Jamie traces a loose course around Scotland and its islands where she lives with her family and where she has a place, among other things, as professor of creative writing at St Andrews University. The book takes the form of meditations on a wide range of natural phenomena: the positioning of an ancient burial ground or the mating habits of peregrines, the curious markings left on the landscape by long-lost ancestors or the disappearing habitat of the corncrake. She takes each experience and turns it subtly by interweaving the feelings, thoughts and experiences from her own life to form expressions of an elusive kind of universal understanding. The choices she makes in selecting her subjects and the focus of her themes are so subtle and seemingly random in comparison with more obvious styles that it becomes difficult to place the work itself. Is it poetry, or is it prose? I believe it lies ingeniously in between, benefiting from the best of both.

Jamie achieves that hallowed height of a writer’s ambition: the quality of slowing time in the depth of her observation to bring a new perspective on things we normally take for granted. She does this without slipping into the dull or pretentious. It’s a delicate balance that can easily founder: lush adjectives bloom with affected determination; the natural becomes the studied, the meditations more like pompous lectures. No need to be afraid of that here. This is a realm where “The sea and its surf is never far away, a constant Atlantic soughing, a sense that the land is an interruption in a long conversation between water and sky.” Where, “after the rain, two full days of it, came a day so bright and washed clean, everything was rinsed: the sky and trees, gutters and windows, even the splashes of bird lime below the peregrines’ ledge were washed away. In the clean air the male falcon himself looked sharper, his grey back was sleek, his beak and talons buttercup-bright.”

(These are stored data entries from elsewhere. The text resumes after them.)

(* ===== verification/VosSockSpec.v ===== *)
(** * What the sockets promise

    [KernelLaws] states what the functions of [VosSock] rely on: the documented behaviour of the system calls, seen
    through the bytes a connection has taken and given, the datagrams posted, the descriptors that are open,
    and the options of a socket. Nothing is assumed on how often a signal interrupts a call: the loops of sending and
    receiving are compared with the calls they make ([writes], [reads]), and run out of rounds only where all rounds
    but those that moved a byte were hindered. [sock_env_of] is the record the stack uses. [toy] is a kernel that
    satisfies the laws. *)
From stdpp Require Import gmap.
From S2P Require Import Prelude Bytes VosString VosTime TrdpTypes VosMem VosQueue TrdpUtils VosSock.

(** A call that moves nothing and is repeated: a signal came, or nothing was taken. *)
Definition hindered {A} (moved : A -> nat) (r : result A) : bool :=
  match r with Answer a => (moved a =? 0)%nat | Failed e => bool_decide (e = EINTR) end.
(** What a call moved. *)
Definition moved_by {A} (moved : A -> nat) (r : result A) : nat := match r with Answer a => moved a | Failed _ => O end.
Definition total {A} (moved : A -> nat) (rs : list (result A)) : nat := sum_list_with (moved_by moved) rs.
Definition hindrances {A} (moved : A -> nat) (rs : list (result A)) : nat := length (List.filter (hindered moved) rs).
Definition dropped {A} (r : result A) : bool :=
  match r with Failed EINTR | Failed ECONNABORTED | Failed EPROTO => true | _ => false end.
Definition signal {A} (r : result A) : bool := match r with Failed EINTR => true | _ => false end.

Class KernelLaws `{Kernel} := {
  sent : kernel -> Z -> list Z;
  taken : kernel -> Z -> list Z;
  posted : kernel -> Z -> list (list Z * Z * Z);
  live : kernel -> gset Z;
  opt : kernel -> Z -> sockopt -> Z;
  write_law fd buf k r k' : k_write fd buf k = (r, k') ->
    match r with
    | Answer n => (n <= length buf)%nat /\ sent k' fd = sent k fd ++ take n buf
    | Failed _ => sent k' fd = sent k fd
    end;
  read_law fd n k r k' : k_read fd n k = (r, k') ->
    match r with
    | Answer l => (length l <= n)%nat /\ taken k' fd = taken k fd ++ l
    | Failed _ => taken k' fd = taken k fd
    end;
  sendto_law fd buf ip port k r k' : k_sendto fd buf ip port k = (r, k') ->
    match r with
    | Answer n => n = length buf /\ posted k' fd = posted k fd ++ [(buf, ip, port)]
    | Failed _ => posted k' fd = posted k fd
    end;
  recvmsg_law fd n peek k r k' : k_recvmsg fd n peek k = (r, k') ->
    forall d, r = Answer d -> (length (dg_data d) <= n)%nat;
  accept_law fd k r k' : k_accept fd k = (r, k') ->
    match r with
    | Answer (c, _, _) => 0 <= c /\ (c ∉ live k) /\ live k' = ({[c]} ∪ live k)
    | Failed _ => live k' = live k
    end;
  socket_law tcp k r k' : k_socket tcp k = (r, k') ->
    match r with
    | Answer fd => 0 <= fd /\ (fd ∉ live k) /\ live k' = ({[fd]} ∪ live k)
    | Failed _ => live k' = live k
    end;
  close_law fd k r k' : k_close fd k = (r, k') -> live k' = live k ∖ {[fd]};
  setsockopt_live fd o v k r k' : k_setsockopt fd o v k = (r, k') -> live k' = live k;
  getsockopt_live fd o k r k' : k_getsockopt fd o k = (r, k') -> live k' = live k;
  nonblock_live fd k r k' : k_nonblock fd k = (r, k') -> live k' = live k;
  hwaddr_live fd n k r k' : k_hwaddr fd n k = (r, k') -> live k' = live k;
  getifaddrs_live k r k' : k_getifaddrs k = (r, k') -> live k' = live k;
  setsockopt_law fd o v k r k' : k_setsockopt fd o v k = (r, k') -> o <> SO_SNDBUF -> o <> SO_RCVBUF ->
    forall fd' o', opt k' fd' o' = (if negb (failed r) && bool_decide (fd' = fd /\ o' = o) then v else opt k fd' o');
  nonblock_law fd k r k' : k_nonblock fd k = (r, k') -> forall fd' o', opt k' fd' o' = opt k fd' o' }.

Section Spec.
Context `{KernelLaws}.

(** ** Running a program *)
Lemma bind_run {A B} (m : sys A) (f : A -> sys B) o a o' : m o = Finished a o' -> (m ≫= f) o = f a o'.
Proof. intros E. unfold mbind, sys_bind. by rewrite E. Qed.

Lemma call_run {A} (f : kernel -> result A * kernel) o r k : f (kern o) = (r, k) ->
  exists o', call f o = Finished r o' /\ kern o' = k /\ vosSockInitialised o' = vosSockInitialised o.
Proof. intros E. unfold call. rewrite E. by eexists. Qed.

(** A call is taken: [E] what the kernel answers [r] with, in the state [o'] after it. *)
Ltac take_call r k o' E :=
  match goal with |- context [(call ?f ≫= _) ?o] =>
    destruct (f (kern o)) as [r k] eqn:E;
    let Ec := fresh "Ec" in let Ek := fresh "Ek" in let Ei := fresh "Ei" in
    destruct (call_run f o r k E) as (o' & Ec & Ek & Ei); rewrite (bind_run _ _ _ _ _ Ec)
  end.

(** The calls of a loop that goes on with what is left: what they answer, and the kernel after them. *)
Inductive writes (fd : Z) : list Z -> kernel -> list (result nat) -> kernel -> Prop :=
| writes_nil data k : writes fd data k [] k
| writes_cons data k r k1 rs k2 : k_write fd data k = (r, k1) -> writes fd (drop (moved_by id r) data) k1 rs k2 -> writes fd data k (r :: rs) k2.
Inductive reads (fd : Z) : nat -> kernel -> list (result (list Z)) -> kernel -> Prop :=
| reads_nil room k : reads fd room k [] k
| reads_cons room k r k1 rs k2 : k_read fd room k = (r, k1) -> reads fd (room - moved_by length r) k1 rs k2 -> reads fd room k (r :: rs) k2.
Definition bytes_of (rs : list (result (list Z))) : list Z := concat (map (fun r => match r with Answer l => l | Failed _ => [] end) rs).
(* ===== verification/TrdpPd.v ===== *)
(** * Process data communication

    Models src/app/trdp/tcnopen/trdp_pdcom.c on the session, queue elements and frames of
    TrdpTypes. A frame is the packed PD_HEADER_T (40 bytes, network order) followed by the data;
    the [off_*] are the offsets of its fields. Arguments stand for the environment: the clock, the
    socket calls, the allocator's answers, the marshalling callbacks, and the statistics data that
    trdp_stats.c fills in. A user callback is an event in the result. *)
From S2P Require Import Prelude Bytes VosTime VosCrc TrdpTypes TrdpUtils.

Definition off_sequenceCounter : nat := 0.
Definition off_protocolVersion : nat := 4.
Definition off_msgType : nat := 6.
Definition off_comId : nat := 8.
Definition off_etbTopoCnt : nat := 12.
Definition off_opTrnTopoCnt : nat := 16.
Definition off_datasetLength : nat := 20.
Definition off_reserved : nat := 24.
Definition off_replyComId : nat := 28.
Definition off_replyIpAddress : nat := 32.
Definition off_frameCheckSum : nat := 36.
Definition off_data : nat := 40.

Definition on_frame (f : list Z -> list Z) (e : PD_ELE_T) : PD_ELE_T := set_pFrame (f (pFrame e)) e.
Definition is_null (l : list Z) : bool := match l with [] => true | _ => false end.

(** The data of an element's frame, [n] bytes of it. *)
Definition frame_data (n : Z) (f : list Z) : list Z := bget off_data (Z.to_nat n) f.

(** ** Header *)
Definition trdp_pdInit (type_ etb opTrn replyComId replyIpAddress : Z) (pPacket : option PD_ELE_T)
  : option PD_ELE_T :=
  match pPacket with
  | None => None
  | Some e =>
      if is_null (pFrame e) then Some e
      else Some (on_frame (fun f =>
        put32 off_replyIpAddress replyIpAddress (put32 off_replyComId replyComId
          (put32 off_reserved 0 (put32 off_datasetLength (dataSize e)
            (put16 off_msgType (u16 type_) (put32 off_comId (a_comId e)
              (put32 off_opTrnTopoCnt opTrn (put32 off_etbTopoCnt etb
                (put16 off_protocolVersion TRDP_PROTO_VER f))))))))) e)
  end.

(** The CRC over the header without its last field, stored little endian. *)
Definition header_crc (f : list Z) : Z :=
  vos_crc32 INITFCS (take (Z.to_nat (sizeof_PD_HEADER_T - SIZE_OF_FCS)) f).

Definition trdp_pdUpdate (e : PD_ELE_T) : PD_ELE_T :=
  let e1 := if get16 off_msgType (pFrame e) =? TRDP_MSG_PP
            then let e0 := set_curSeqCnt4Pull (u32 (curSeqCnt4Pull e + 1)) e in
                 on_frame (put32 off_sequenceCounter (curSeqCnt4Pull e0)) e0
            else let e0 := set_curSeqCnt (u32 (curSeqCnt e + 1)) e in
                 on_frame (put32 off_sequenceCounter (curSeqCnt e0)) e0 in
  on_frame (fun f => put32le off_frameCheckSum (header_crc f) f) e1.

Definition trdp_pdCheck (f : list Z) (packetSize : Z) : TRDP_ERR_T :=
  if (packetSize <? TRDP_MIN_PD_HEADER_SIZE) || (packetSize >? TRDP_MAX_PD_PACKET_SIZE) then TRDP_WIRE_ERR
  else if negb (get32le off_frameCheckSum f =? header_crc f) then TRDP_CRC_ERR
  else if negb ((get16 off_protocolVersion f &&& TRDP_PROTOCOL_VERSION_CHECK_MASK)
                =? (TRDP_PROTO_VER &&& TRDP_PROTOCOL_VERSION_CHECK_MASK))
          || (get32 off_datasetLength f >? TRDP_MAX_PD_DATA_SIZE) then TRDP_WIRE_ERR
  else if negb (get16 off_msgType f =? TRDP_MSG_PD) && negb (get16 off_msgType f =? TRDP_MSG_PP)
          && negb (get16 off_msgType f =? TRDP_MSG_PR) && negb (get16 off_msgType f =? TRDP_MSG_PE)
       then TRDP_WIRE_ERR
  else TRDP_NO_ERR.

(** ** Data of a packet *)

Definition data_valid (e : PD_ELE_T) : PD_ELE_T :=
  set_updPkts (u32 (updPkts e + 1)) (set_privFlags (clear_flag (privFlags e) TRDP_INVALID_DATA) e).

(** The larger buffer for data that comes late, the header copied. *)
Definition enlarge (n : Z) (e : PD_ELE_T) : PD_ELE_T :=
  on_frame (fun f => put32 off_datasetLength n
              (bput 0 (take (Z.to_nat (trdp_packetSizePD 0)) f) (repeat 0 (Z.to_nat (grossSize e))))) e.

Definition trdp_pdPut (alloc_ok : bool) (marshall : option TRDP_MARSHALL_T)
    (pData : option (list Z)) (n : Z) (pPacket : option PD_ELE_T) : TRDP_ERR_T * option PD_ELE_T :=
  match pPacket with
  | None => (TRDP_PARAM_ERR, None)
  | Some e =>
      if (dataSize e =? 0) && (n =? 0) then (TRDP_NO_ERR, Some (data_valid e))
      else match pData with
      | Some d =>
        if n =? 0 then (TRDP_NO_ERR, Some e)
        else
          let e1 := set_grossSize (trdp_packetSizePD n) (set_dataSize n e) in
          if (dataSize e =? 0) && negb alloc_ok then (TRDP_MEM_ERR, Some e1)
          else
            let e2 := if dataSize e =? 0 then enlarge n e1 else e in
            match (if flag (pktFlags e2) TRDP_FLAGS_MARSHALL then marshall else None) with
            | None =>
                if n >? TRDP_MAX_PD_DATA_SIZE then (TRDP_PARAM_ERR, Some e2)
                else (TRDP_NO_ERR, Some (data_valid (on_frame (bput off_data (take (Z.to_nat n) d)) e2)))
            | Some m =>
                let '(ret, bs, n') := m (a_comId e2) d n n in
                let e3 := on_frame (bput off_data bs) e2 in
                if n' >? TRDP_MAX_PD_DATA_SIZE then (TRDP_PARAM_ERR, Some e3)
                else
                  let e4 := on_frame (put32 off_datasetLength n')
                              (set_grossSize (trdp_packetSizePD n') (set_dataSize n' e3)) in
                  (ret, Some (if is_ok ret then data_valid e4 else e4))
            end
      | None => (TRDP_NO_ERR, Some e)
      end
  end.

Reading such sentences you find yourself jealous of her restraint, her ability to look and listen to all that passes around her with such discipline and attention. You feel as if she has introduced you to hidden secrets. Your surprise and interest are doubly piqued in the understanding that much of what she observes would be just as visible to you if you were not rushing along too quickly to notice. Most admirably she does not try to offer resolution in the deeper focus of her thoughts. She leads you in riveting detail over gale-battered beeches, along rivers brimming with salmon, past shelves at Surgeons Hall in Edinburgh loaded with anatomical specimens. All the while you wonder where she is going, how layers of further meaning might appear through the observation and the delicate, simple language. Finally, with a deft turn of association, she reveals a richer kingdom of ideas and feelings before walking out of view, leaving you to run on alone, brimming with your own impressions of our way of life and its vital correspondence with nature.

Perhaps the most important thing is that the feelings and ideas Jamie evokes are comfortingly familiar, though you can’t quite place how because they are at the centre of the way we all experience things. The light and space in her world of remote islands, low sunsets, gabbing birds and rushing waters is soothing in a way that cannot but touch you to the quick. You find yourself consoled by nature and attuned in a way we are rarely able to achieve amid the perpetual distraction of the modern Western world. She charts the courses in life we find hardest to deal with – loss, age, illness and death – with a grace that allows you to breathe while you navigate their waters. You are left with a longing to continue in the harmony and vision of the world she conjures; elated in the knowledge that such richness is there before you if you stop, breathe, listen and look.

Ulric van den Bogaerde is author of The Unexpected Visitor.